Already this summer, they had managed to convince Aunt Petunia she had won a nationwide giveaway by a famous jewelry company (they sent her a toilet seat), Uncle Vernon to ship 200 drills to the address of a grade school teacher they had disliked in Ottery St. Catchpole (his boss had nearly taken it out of his paycheck), and Dudley, briefly, that Harry did in fact attend St. Brutus's Secure Center for Incurably Criminal Boys (which is what his Aunt and Uncle told the neighbors), and had been slipping mickeys in Dudley's tea for years. For the last week they had been pitching Harry an idea that, to be effective, required extensive work on his part with a saw.
Down the hall, Harry heard a number of rapid taps, which increased in tempo as if it had begun to hail.
"Forget Fred," Harry said. "This is getting out of control, Ron."

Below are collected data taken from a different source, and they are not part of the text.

(** A record with fields: the header, the placeholder, the fields and the
    back-patch write the header, the count of the fields that are kept, and
    these fields. *)
Lemma write_object_Ok w (t : TypeData) code is_enum w' :
  BinWriter.wf w -> BinWriter.arch w = arch ->
  (w1 <- write_type_header w t code ;;
   w2 <- BinWriter.write_arch_size w1 0 ;;
   acc <- write_fields is_enum (default [] (t_fields t)) (w2, 0%Z) ;;
   patch_count acc.1 (BinWriter.offset w1) acc.2) = Ok w' <->
  exists items,
    (h <- header_items t code ;;
     fs <- fields_items is_enum
             (kept_fields is_enum (default [] (t_fields t))) ;;
     Ok (h ++ (WArch, Z.of_nat (length (kept_fields is_enum
                                          (default [] (t_fields t))))) :: fs))
      = Ok items /\
    write_items items w = Ok w'.
Proof.
  intros Hwf Harch. split.
  - intros H. inv_ok. destruct a1 as [w3 c].
    apply write_type_header_Ok in Ha as (h & Hh & Hw1).
    apply write_fields_Ok in Ha1 as (fs & Hfs & Hw3 & ->).
    apply patch_count_Ok in H as (_ & Hc & ->).
    destruct (write_items_spec _ _ _ Hwf Hw1) as (Hwf1 & _ & Ha1 & _).
    rewrite Hh, Hfs. simpl. eexists. split; [done|].
    rewrite write_items_app, Hw1. simpl.
    apply write_items_patch; [done|]. exists w3.
    rewrite Ha1, Harch. split_and!; [|done..].
    simpl. unfold write_item. simpl. by rewrite Ha0.
  - intros (items & Hi & Hw). inv_ok.
    rewrite write_items_app in Hw. inv_ok.
    destruct (write_items_spec _ _ _ Hwf Ha1) as (Hwf1 & _ & Harch1 & _).
    rewrite (proj2 (write_type_header_Ok w t code a1)) by eauto. simpl.
    apply write_items_patch in Hw as (w3 & Hw3 & Hc & ->); [|done].
    simpl in Hw3. unfold write_item in Hw3. simpl in Hw3. inv_ok. rewrite_ok.
    rewrite (proj2 (write_fields_Ok is_enum _ a2 0%Z w3 _)) by eauto. simpl.
    rewrite BinWriter.write_arch_size_eq in Ha2.
    apply write_fmt_spec in Ha2 as (Hwf2 & Hcap2 & _ & Hoff2 & _); [|done].
    apply write_items_spec in Hw3 as (_ & Hcap & _); [|done].
    apply patch_count_Ok. rewrite Z.add_0_l, Harch1, Harch in *.
    unfold BinWriter.wf in Hwf2. split_and!; [lia|done..].
Qed.

Lemma write_type_Ok w (t : TypeData) w' :
  BinWriter.wf w -> BinWriter.arch w = arch ->
  write_type w t = Ok w' <->
  exists items, type_items t = Ok items /\ write_items items w = Ok w'.
Proof.
  intros Hwf Harch. unfold write_type, type_items.
  destruct (t_type t) as [[]|]; simpl;
    [apply write_type_header_Ok | by apply write_object_Ok..|].
  split; [done | by intros (? & ? & ?)].
Qed.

"I've heard. Mundungus said yesterday he could double his income this year with nothing but a big net in front of your window."
Harry stretched the phone cord far enough to stick his head into his room. Outside his window were at least eight owls, each with a parcel of varying size and color tied to its legs. They were tapping on the window and bumping each other for position, like school children in the lunch line. Harry's snow white owl, Hedwig, gave him a withering look from her cage. Harry had had little for Hedwig to do this summer, and she was getting quite moody about his perceived neglect. He retreated back to the hallway under her hostile gaze.
"Ron, they've started putting up signs in front of their houses! With my name on them!"
There was a long pause on the other end of the line, and Harry was fairly sure Ron had covered the phone so Harry couldn't hear him cackle. Sure enough, a few second later a slightly out of breath Ron returned.
"Sorry, sorry, I, uh..."
"It's not funny!"
But Harry knew that under different circumstances, what was happening around him would be extremely funny. He heard another explosion outside, someone being angrily dubbed "prince of the freaks" downstairs, and sighed.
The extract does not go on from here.